Leaning on his hoe, he went on to tell the two grand stories of his life,--the one of a pot containing two hundred florins, which he had buried in the cellar, but which the French discovered notwithstanding, and the other of how, on a bitter cold winter's day, he had gone with the parson to Eglesthal to administer extreme unction to an old woman, and they were met by a Cossack, who relieved the teacher of his mittens of fox's skin. An elaborate description of the mittens was interrupted by the stroke of eleven, which put an end to the colloquy. Our friend walked with the Jewish teacher to the Eagle, where he had taken board.

Next morning the new teacher's performance on the organ attracted great admiration. From various groups which formed as the congregation were leaving the church, the remark was heard,--

"He's 'most as good as the old teacher."

He sought out the latter, and requested him to officiate in the afternoon.

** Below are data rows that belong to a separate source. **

(** The whole run; [read] is the outcome of reading [input_csv_path]. *)
Definition normalize_superstore_data
    (input_csv_path : string) (read : ReadResult) (w : World) : World :=
  match read with
  | FileNotFound =>
      print (String.append "Error: The file "
               (String.append (quoted input_csv_path) " was not found.")) w
  | ReadFailed e =>
      print (String.append "An error occurred while reading the CSV: " e) w
  | Loaded df =>
      let w := print (String.append "Successfully loaded "
                        (String.append (quoted input_csv_path) ".")) w in
      let w := if path_exists output_dir w then w
               else print (String.append "Created output directory: " (quoted output_dir))
                          (makedirs output_dir w) in
      let w := to_csv (path_join output_dir "customers.csv")
                      (customers_csv (df_customers df)) w in
      let w := print "Created customers.csv" w in
      let w := to_csv (path_join output_dir "locations.csv")
                      (locations_csv (df_locations df)) w in
      let w := print "Created locations.csv" w in
      let df_categories := df_categories df in
      let w := to_csv (path_join output_dir "categories.csv")
                      (categories_csv df_categories) w in
      let w := print "Created categories.csv" w in
      let df_sub_categories := sub_categories_step df df_categories in
      let w := to_csv (path_join output_dir "sub_categories.csv")
                      (sub_categories_csv df_sub_categories) w in
      let w := print "Created sub_categories.csv" w in
      let w := to_csv (path_join output_dir "products.csv")
                      (products_csv (products_step df df_sub_categories)) w in
      let w := print "Created products.csv" w in
      let w := to_csv (path_join output_dir "orders.csv")
                      (orders_csv (df_orders df)) w in
      let w := print "Created orders.csv" w in
      let w := to_csv (path_join output_dir "order_details.csv")
                      (order_details_csv (df_order_details df)) w in
      let w := print "Created order_details.csv" w in
      print (String.append "Normalization complete. All files are saved in the "
               (String.append (quoted output_dir) " directory.")) w
  end.

(** The seven paths written by a run. *)
Definition output_paths : list string :=
  path_join output_dir <$>
    ["customers.csv"; "locations.csv"; "categories.csv"; "sub_categories.csv";
     "products.csv"; "orders.csv"; "order_details.csv"].

(** The files written by a run that loaded [df], on top of [fs]. *)
Definition written (df : DataFrame) (fs : gmap string CsvFile) : gmap string CsvFile :=
  <[path_join output_dir "order_details.csv" := order_details_csv (df_order_details df)]>
  (<[path_join output_dir "orders.csv" := orders_csv (df_orders df)]>
  (<[path_join output_dir "products.csv" := products_csv (df_products df)]>
  (<[path_join output_dir "sub_categories.csv" := sub_categories_csv (df_sub_categories df)]>
  (<[path_join output_dir "categories.csv" := categories_csv (df_categories df)]>
  (<[path_join output_dir "locations.csv" := locations_csv (df_locations df)]>
  (<[path_join output_dir "customers.csv" := customers_csv (df_customers df)]> fs)))))).

(** ** Vocabulary of the specification *)

(** The number of distinct values in a column. *)
Definition ndistinct {K} `{Countable K} (values : list K) : nat :=
  size (list_to_set values : gset K).

(** The 1-based rank of first appearance of [k] in [values]: one more than
    the number of distinct values occurring before the first occurrence of
    [k]; undefined when [k] does not occur. *)
Definition rank_of_first_appearance {K} `{Countable K}
    (k : K) (values : list K) : option Z :=
  (λ hit : nat * K, Z.of_nat (ndistinct (take hit.1 values)) + 1)
    <$> list_find (λ v, v = k) values.

(** The CategoryID that the rank rule gives to a category name (0 when the
    name does not occur in the input). *)
Definition category_id (df : DataFrame) (name : string) : Z :=
  default 0 (rank_of_first_appearance name (Raw.Category <$> df)).

(** ** Sample inputs *)

(** A line item with the given category, sub-category, product, order and
    measures; the remaining columns are fixed. *)
Definition line_item (category sub_category product_id order_id : string)
    (sales : Q) (quantity : Z) (discount profit : Q) : Raw.row :=
  {| Raw.Customer_ID := "CG-12520"; Raw.Customer_Name := "Claire Gute";
     Raw.Segment := "Consumer";
     Raw.Postal_Code := 42420; Raw.City := "Henderson";
     Raw.State := "Kentucky"; Raw.Region := "South";
     Raw.Category := category; Raw.Sub_Category := sub_category;
     Raw.Product_ID := product_id;
     Raw.Product_Name := String.append "Product " product_id;
     Raw.Order_ID := order_id; Raw.Order_Date := "11/8/2016";
     Raw.Ship_Date := "11/11/2016"; Raw.Ship_Mode := "Second Class";
     Raw.Sales := sales; Raw.Quantity := int64_of_Z quantity;
     Raw.Discount := discount; Raw.Profit := profit |}.

(** The same line item booked under another customer name and city. *)
Definition renamed (name city : string) (r : Raw.row) : Raw.row :=
  {| Raw.Customer_ID := Raw.Customer_ID r; Raw.Customer_Name := name;
     Raw.Segment := Raw.Segment r;
     Raw.Postal_Code := Raw.Postal_Code r; Raw.City := city;
     Raw.State := Raw.State r; Raw.Region := Raw.Region r;
     Raw.Category := Raw.Category r; Raw.Sub_Category := Raw.Sub_Category r;
     Raw.Product_ID := Raw.Product_ID r; Raw.Product_Name := Raw.Product_Name r;
     Raw.Order_ID := Raw.Order_ID r; Raw.Order_Date := Raw.Order_Date r;
     Raw.Ship_Date := Raw.Ship_Date r; Raw.Ship_Mode := Raw.Ship_Mode r;
     Raw.Sales := Raw.Sales r; Raw.Quantity := Raw.Quantity r;
     Raw.Discount := Raw.Discount r; Raw.Profit := Raw.Profit r |}.

(** One customer, postal code and order, with conflicting attributes in the
    second row. *)
Definition conflicting_input : DataFrame :=
  [ line_item "Furniture" "Chairs" "P1" "O1" 10 1 0 2;
    renamed "C. Gute" "Hendersonville"
      (line_item "Furniture" "Tables" "P2" "O1" 20 2 0 4) ]%Q.

(** The three-row input of the surrogate-key scenario. *)
Definition hierarchy_input : DataFrame :=
  [ line_item "Furniture" "Chairs" "P1" "O1" 10 1 0 2;
    line_item "Office Supplies" "Paper" "P2" "O1" 20 2 0 4;
    line_item "Furniture" "Tables" "P3" "O2" 30 3 0 6 ]%Q.


(** Line items whose (order, product) pairs appear in descending order. *)
Definition descending_input : DataFrame :=
  [ line_item "Furniture" "Chairs" "P1" "O2" 10 1 0 2;
    line_item "Furniture" "Chairs" "P2" "O1" 20 2 0 4;
    line_item "Furniture" "Chairs" "P1" "O1" 30 3 0 6 ]%Q.

(** A sub-category name filed under two categories. *)
Definition ambiguous_input : DataFrame :=
  [ line_item "Furniture" "Accessories" "P1" "O1" 10 1 0 2;
    line_item "Technology" "Accessories" "P2" "O1" 20 2 0 4 ]%Q.


(** No sub-category name of the input is filed under two categories. *)
Definition unambiguous (df : DataFrame) : Prop :=
  ∀ r1 r2, r1 ∈ df → r2 ∈ df →
    Raw.Sub_Category r1 = Raw.Sub_Category r2 → Raw.Category r1 = Raw.Category r2.

(** The SubCategoryID that the rank rule gives to a (CategoryName,
    SubCategoryName) pair (0 when the pair does not occur in the input). *)
Definition sub_category_id (df : DataFrame) (pair : string * string) : Z :=
  default 0 (rank_of_first_appearance pair (category_pair <$> df)).

(** A world with nothing on disk and nothing printed. *)
Definition empty_world : World := {| dirs := ∅; files := ∅; stdout := [] |}.

(** ** The customer selection of the dashboard (main.py) *)

(** A row of [customer_data], the result of the customer query. *)
Module CustomerData.
Record row := {
  CustomerID : string; CustomerName : string; Segment : string;
  TotalSales : Q; OrderCount : Z
}.
End CustomerData.







(** * Properties *)

(** ** Deduplication *)

Section dedup_facts.
Context {A K : Type} `{Countable K}.
Implicit Types (key : A → K) (seen : gset K) (l : list A).

Lemma dedup_from_elem_key key seen l r :
  r ∈ dedup_from key seen l → r ∈ l ∧ key r ∉ seen.
Proof.
  revert seen. induction l as [|x l IH]; intros seen; simpl.
  - intros Hin. by apply elem_of_nil in Hin.
  - destruct (decide (key x ∈ seen)) as [Hx|Hx].
    + intros [Hl Hs]%IH. split; [by right | done].
    + intros [->|[Hl Hs]%IH]%elem_of_cons.
      * split; [by left | done].
      * split; [by right | set_solver].
Qed.

Lemma dedup_from_keys_elem key seen l k :
  k ∈ key <$> dedup_from key seen l ↔ k ∈ key <$> l ∧ k ∉ seen.
Proof.
  revert seen. induction l as [|x l IH]; intros seen; simpl.
  - rewrite elem_of_nil. naive_solver.
  - destruct (decide (key x ∈ seen)) as [Hx|Hx].
    + rewrite IH, elem_of_cons. naive_solver.
    + rewrite fmap_cons, !elem_of_cons, IH.
      destruct (decide (k = key x)) as [->|Hne]; [naive_solver | set_solver].
Qed.

Lemma dedup_from_NoDup key seen l : NoDup (key <$> dedup_from key seen l).
Proof.
  revert seen. induction l as [|x l IH]; intros seen; simpl.
  - constructor.
  - destruct (decide (key x ∈ seen)); [apply IH |].
    rewrite fmap_cons. constructor; [| apply IH].
    rewrite dedup_from_keys_elem. set_solver.
Qed.

(** The rows kept for key [k]: the first row of [l] with that key, unless
    the key had been seen before. *)
Lemma dedup_from_filter key seen l k :
  filter (λ x, key x = k) (dedup_from key seen l)
  = if decide (k ∈ seen) then []
    else option_list (snd <$> list_find (λ x, key x = k) l).
Proof.
  revert seen. induction l as [|x l IH]; intros seen; simpl.
  - by destruct (decide (k ∈ seen)).
  - destruct (decide (key x ∈ seen)) as [Hx|Hx].
    + rewrite IH. destruct (decide (k ∈ seen)) as [Hk|Hk]; [done |].
      destruct (decide (key x = k)) as [<-|Hne]; [done |].
      by destruct (list_find _ l) as [[??]|].
    + rewrite filter_cons, IH.
      destruct (decide (key x = k)) as [<-|Hne].
      * rewrite decide_True by set_solver. by rewrite decide_False by done.
      * destruct (decide (k ∈ seen)) as [Hk|Hk].
        -- by rewrite decide_True by set_solver.
        -- rewrite decide_False by set_solver.
           by destruct (list_find _ l) as [[??]|].
Qed.

Lemma drop_duplicates_NoDup key l : NoDup (key <$> drop_duplicates key l).
Proof. apply dedup_from_NoDup. Qed.

Lemma drop_duplicates_keys_elem key l k :
  k ∈ key <$> drop_duplicates key l ↔ k ∈ key <$> l.
Proof. unfold drop_duplicates. rewrite dedup_from_keys_elem. set_solver. Qed.

Lemma drop_duplicates_filter key l k :
  filter (λ x, key x = k) (drop_duplicates key l)
  = option_list (snd <$> list_find (λ x, key x = k) l).
Proof.
  unfold drop_duplicates. rewrite dedup_from_filter.
  by rewrite decide_False by set_solver.
Qed.

(** Deduplication after a projection [f] of the rows. *)
Lemma drop_duplicates_fmap_filter {B} (f : B → A) key (l : list B) k :
  filter (λ x, key x = k) (drop_duplicates key (f <$> l))
  = option_list ((f ∘ snd) <$> list_find (λ x, key (f x) = k) l).
Proof.
  rewrite drop_duplicates_filter, list_find_fmap.
  unfold compose. by destruct (list_find _ l) as [[??]|].
Qed.
End dedup_facts.

(** ** Natural-key tables *)

(** C1. Customers (by CustomerID), locations (by PostalCode) and orders (by
    OrderID) hold, for every key value [k], exactly one row when [k] occurs
    in the input and none otherwise; the attributes of that row are those
    of the first input row whose key is [k]: customer name and segment;
    city, state and region; order date, ship date, ship mode, customer and
    postal code. On [conflicting_input], where the second row repeats the
    keys of the first with another customer name and city, the tables keep
    the name and the city of the first row. *)
Theorem natural_key_tables_first_wins (df : DataFrame) :
  (∀ k, filter (λ c, Customers.CustomerID c = k) (df_customers df)
        = option_list
            ((λ hit : nat * Raw.row,
                {| Customers.CustomerID := k;
                   Customers.CustomerName := Raw.Customer_Name hit.2;
                   Customers.Segment := Raw.Segment hit.2 |})
               <$> list_find (λ r, Raw.Customer_ID r = k) df))
  ∧ (∀ k, filter (λ l, Locations.PostalCode l = k) (df_locations df)
          = option_list
              ((λ hit : nat * Raw.row,
                  {| Locations.PostalCode := k;
                     Locations.City := Raw.City hit.2;
                     Locations.State := Raw.State hit.2;
                     Locations.Region := Raw.Region hit.2 |})
                 <$> list_find (λ r, Raw.Postal_Code r = k) df))
  ∧ (∀ k, filter (λ o, Orders.OrderID o = k) (df_orders df)
          = option_list
              ((λ hit : nat * Raw.row,
                  {| Orders.OrderID := k;
                     Orders.OrderDate := Raw.Order_Date hit.2;
                     Orders.ShipDate := Raw.Ship_Date hit.2;
                     Orders.ShipMode := Raw.Ship_Mode hit.2;
                     Orders.CustomerID := Raw.Customer_ID hit.2;
                     Orders.PostalCode := Raw.Postal_Code hit.2 |})
                 <$> list_find (λ r, Raw.Order_ID r = k) df))
  ∧ df_customers conflicting_input
    = [ {| Customers.CustomerID := "CG-12520"; Customers.CustomerName := "Claire Gute";
           Customers.Segment := "Consumer" |} ]
  ∧ df_locations conflicting_input
    = [ {| Locations.PostalCode := 42420; Locations.City := "Henderson";
           Locations.State := "Kentucky"; Locations.Region := "South" |} ]
  ∧ df_orders conflicting_input
    = [ {| Orders.OrderID := "O1"; Orders.OrderDate := "11/8/2016";
           Orders.ShipDate := "11/11/2016"; Orders.ShipMode := "Second Class";
           Orders.CustomerID := "CG-12520"; Orders.PostalCode := 42420 |} ].
Proof.
  split_and!; [intros k.. | by vm_compute | by vm_compute | by vm_compute].
  - unfold df_customers. rewrite (drop_duplicates_fmap_filter customer_columns Customers.CustomerID).
    destruct (list_find _ df) as [[i r]|] eqn:Hfind; [| done].
    apply list_find_Some in Hfind as (_ & Hk & _). simpl in Hk. by subst k.
  - unfold df_locations. rewrite (drop_duplicates_fmap_filter location_columns Locations.PostalCode).
    destruct (list_find _ df) as [[i r]|] eqn:Hfind; [| done].
    apply list_find_Some in Hfind as (_ & Hk & _). simpl in Hk. by subst k.
  - unfold df_orders. rewrite (drop_duplicates_fmap_filter order_columns Orders.OrderID).
    destruct (list_find _ df) as [[i r]|] eqn:Hfind; [| done].
    apply list_find_Some in Hfind as (_ & Hk & _). simpl in Hk. by subst k.
Qed.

The old man laughed with joy,

and said at last, in the short, broken sentences usual to him, "Oh, yes! young folks can learn something if they wish to. I was sub-organist in the Freiburg Cathedral for two years and a half: ha, ha! Yes, the last professor drove me out of the church. I didn't go there for a whole year: I couldn't stand his squeaking; and even after that I only went to mass, and to hear the sermon: when the singing began I had to run away."

He played in the afternoon; but the bizarre and fantastic movements he made on the sacred instrument caused the young man more than once to shake his head. The rest of the auditory, however, gave tokens of unalloyed satisfaction.

For his attention to the old teacher the new one was greatly praised; while he was blamed in the same degree for calling on the councilmen on a weekday, when he might have known they could not be found at home. Of both praise and blame the teacher remained equally unconscious.